(* ===== verification/RpcProps.v ===== *)
(** * Properties of the RPC system

    What two connections guarantee to each other ([RpcNet]), the id tables
    ([RpcTables]), and how a connection fails: the inputs of a peer, of the
    application or of the transport that a handler does not survive. *)

From S2P Require Import Prelude RpcTables RpcTypes RpcConn.
From S2P Require Import RpcProtocol RpcAgree RpcSafe RpcRefine RpcNet.
From stdpp Require Import gmap.
#[local] Open Scope Z_scope.
#[local] Open Scope rust_scope.

(** ** Hooks that are all settled, for the examples *)

#[export] Instance local_hooks : Hooks nat := {|
  resolved_to _ := None;
  more_resolved _ := false;
  queued_cap a _ := Foreign a;
  bootstrap_content := 0%nat;
  content_cap _ caps _ := match caps with Some h :: _ => Ok h | _ => Err Failed end;
  chain_bound := 2
|}.
#[export] Instance local_settled : Settled (Content := nat).
Proof. split; [done|done|by exists 1%nat]. Qed.

(** Two connections: the application of [true] asks for the bootstrap
    capability, gets it, and calls it with a capability of its own. *)
Definition example_start : Net (Content := nat) := start (Foreign 1) (Foreign 2) 100 200.
Definition example_call : NetOp (Content := nat) :=
  OpSend true {| variant := ImportVariant 0; flow_controller := 0 |} 7 3 42%nat [Some (Foreign 5)].
Definition example_ops : list (NetOp (Content := nat)) :=
  [OpBootstrap true; OpReceive false; OpReceive true; example_call].

Fixpoint perform_all {Content} `{Hooks Content} (os : list (NetOp (Content := Content)))
    (n : Net (Content := Content)) : Net (Content := Content) :=
  match os with [] => n | o :: os => perform_all os (snd (perform o n)) end.
Fixpoint all_enabled {Content} `{Hooks Content} (os : list (NetOp (Content := Content)))
    (n : Net (Content := Content)) : bool :=
  match os with [] => true | o :: os => enabled o n && all_enabled os (snd (perform o n)) end.

Lemma perform_all_reachable {Content} `{Hooks Content} os (n : Net (Content := Content)) :
  net_reachable n -> all_enabled os n = true -> net_reachable (perform_all os n).
Proof.
  revert n. induction os as [|o os IH]; intros n Hn; cbn [perform_all all_enabled]; [done|].
  intros [He Hos]%andb_true_iff. apply IH; [by apply net_perform|done].
Qed.
Lemma example_reachable : net_reachable (perform_all example_ops example_start).
Proof. apply perform_all_reachable; [by apply net_start|by vm_compute]. Qed.

Section properties.
Context {Content : Type} `{Hooks Content}.
Notation Conn := (ConnectionState Content).
Implicit Types (s : Conn).

Lemma refers_view (n : Net (Content := Content)) b i :
  refers (view n) b i ->
  Inv (view n) -> exists e, ExportTable.contents (exports (n (negb b))) !! i = Some e.
Proof.
  intros Hr Hinv. apply refers_exported in Hr; [|done]. by apply abs_export_dom in Hr.
Qed.

Lemma recv_return_done (v v' : Vat) q nf (body : ReturnBody Content) skip out :
  recv v (Return q nf body) v' out -> qs v !! q = Some (Build_QState true true skip) ->
  qs v' !! q = Some (Build_QState false true (skip || nf)).
Proof.
  intros Hr Hq. inversion Hr; subst; simplify_eq; cbn; by rewrite lookup_insert_eq.
Qed.

(** C20: Two connections that pass settled capabilities to each other (local
    ones that never resolve to others, [Settled], and imports) do not fail.  In
    every state that two new connections, with local bootstrap capabilities,
    reach by the operations of [NetOp] (an application asks for the bootstrap capability, makes a call on an import,
    completes a call, drops a client, the last client of an import or the last
    handle of a question; the next message arrives), each of these operations
    that is [enabled] returns [Ok]: no message is answered with a protocol error
    ("questionId is already in use", "Invalid question ID", "Tried to release
    invalid export ID", ...), and nothing panics.  [enabled]: the import, the
    call or the question that the operation is about exists, and a call is
    completed once; the clients that are passed in a message are ones that the
    connection finds by their import (of an import that was received more than
    once, it finds no client after the one made last has been dropped, and
    passing an older one panics: [older_client_panics]); the tables and counts
    have room in their 32 bits.  Calls on promised answers, capabilities that
    resolve, tail calls and the loss of the connection are not operations of
    [NetOp]. *)
Theorem rpc_never_fails `{!Settled} (n : Net (Content := Content)) o :
  net_reachable n -> enabled o n = true -> exists n', perform o n = (Ok tt, n').
Proof.
  intros Hn He. destruct (enabled_performs n o (reachable_ok n Hn) He) as (n' & Hp & _). eauto.
Qed.

(** C21: The connections implement the abstract protocol: in every state that
    two new connections reach by the operations of [NetOp], with settled
    capabilities, each of these operations that is [enabled] is a step of
    [RpcProtocol.step] between the abstract views of the two connections, or,
    when it drops a client without its import, leaves them as they are.  The
    operations of [NetOp] are asking for the bootstrap capability, calls on
    imports, results of calls, drops of clients, imports and questions, and the
    handling of the next message; [enabled] asks that what an operation is
    about exists, that the connection finds the clients that it passes, and
    that tables and counts have room.  There are no calls on promised answers,
    no [Resolve] or [Disembargo], no tail calls and no loss of the connection
    among them. *)
Theorem rpc_implements_protocol `{!Settled} (n : Net (Content := Content)) o :
  net_reachable n -> enabled o n = true ->
  match o with
  | OpDropClient _ _ => view n ≡ view (snd (perform o n))
  | _ => exists σ, step (view n) σ /\ σ ≡ view (snd (perform o n))
  end.
Proof.
  intros Hn He. destruct (enabled_performs n o (reachable_ok n Hn) He) as (n' & -> & _ & Hσ). done.
Qed.

(** C22: The reference counts agree in every state that two new connections
    reach by the operations of [NetOp], with settled capabilities: the count of an export is the number of
    references its peer has received, plus those in descriptors on their way
    (the results of a cancelled call excepted), plus those the peer has given
    back in [Release] messages or gives back with a [Finish]. *)
Theorem rpc_references_agree `{!Settled} (n : Net (Content := Content)) b i :
  net_reachable n ->
  rc (abs_exps (n (negb b))) i =
    refs (remote_ref_count <$> imports (n b)) i +
    carried (qs (abs (n b))) i (sent (n (negb b))) +
    released i (sent (n b)) + finishing (ans (abs (n (negb b)))) i (sent (n b)).
Proof.
  intros Hn. destruct (reachable_ok n Hn) as [_ Hinv].
  destruct (Hinv b) as (_ & _ & Hag). apply (agree_refs _ _ _ _ Hag).
Qed.

(** C23: A settled capability that a vat refers to, by an import or by a message
    on its way, is exported by its peer, and it stays the same capability
    through every [enabled] operation of [NetOp] at either side for as long as
    it is referred to, in every state that two new connections reach by these
    operations.  (An export that is a promise is replaced when the promise
    resolves; [Settled] leaves these out.) *)
Theorem rpc_capability_stable `{!Settled} (n : Net (Content := Content)) o b i :
  net_reachable n -> enabled o n = true ->
  refers (view n) b i -> refers (view (snd (perform o n))) b i ->
  exists e e', ExportTable.contents (exports (n (negb b))) !! i = Some e /\
    ExportTable.contents (exports (snd (perform o n) (negb b))) !! i = Some e' /\
    client_hook e' = client_hook e.
Proof.
  intros Hn He Hr Hr'. pose proof (reachable_ok n Hn) as [HG Hinv].
  pose proof (reachable_ok _ (net_perform n o Hn He)) as [_ Hinv'].
  destruct (refers_view _ _ _ Hr Hinv) as [e Hi]. destruct (refers_view _ _ _ Hr' Hinv') as [e' Hi'].
  exists e, e'. split; [done|]. split; [done|].
  destruct (enabled_performs n o (conj HG Hinv) He) as (n' & Hp & _ & Hs).
  rewrite Hp in Hi'. cbn [snd] in Hi'.
  assert (Hsame : exps (vat (view n) (negb b)) !! i = Some (refcount e, client_hook e) ->
    exps (vat (view n') (negb b)) !! i = None \/ exists k, exps (vat (view n') (negb b)) !! i = Some (k, client_hook e)).
  { intros Hv. assert (Hor : (exists σ, step (view n) σ /\ σ ≡ view n') \/ view n ≡ view n') by (destruct o; auto).
    destruct Hor as [(σ & Hst & Heq)|Heq]; destruct (Heq (negb b)) as [<- _].
    - exact (step_same_cap _ _ (negb b) i Hst _ _ Hv).
    - right. eauto. }
  cbn [view vat exps abs] in Hsame. rewrite !lookup_abs_exps, Hi, Hi' in Hsame.
  destruct (Hsame eq_refl) as [?|[n1 [= _ Hh]]]; [done|congruence].
Qed.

==============================

Reply with the lines from the first line of the entries through the line that contains "From stdpp Require Import gmap.", repeated exactly with both ends kept, and with nothing else.

#### Answer to the problem:
(* ===== verification/RpcProps.v ===== *)
(** * Properties of the RPC system

    What two connections guarantee to each other ([RpcNet]), the id tables
    ([RpcTables]), and how a connection fails: the inputs of a peer, of the
    application or of the transport that a handler does not survive. *)

From S2P Require Import Prelude RpcTables RpcTypes RpcConn.
From S2P Require Import RpcProtocol RpcAgree RpcSafe RpcRefine RpcNet.
From stdpp Require Import gmap.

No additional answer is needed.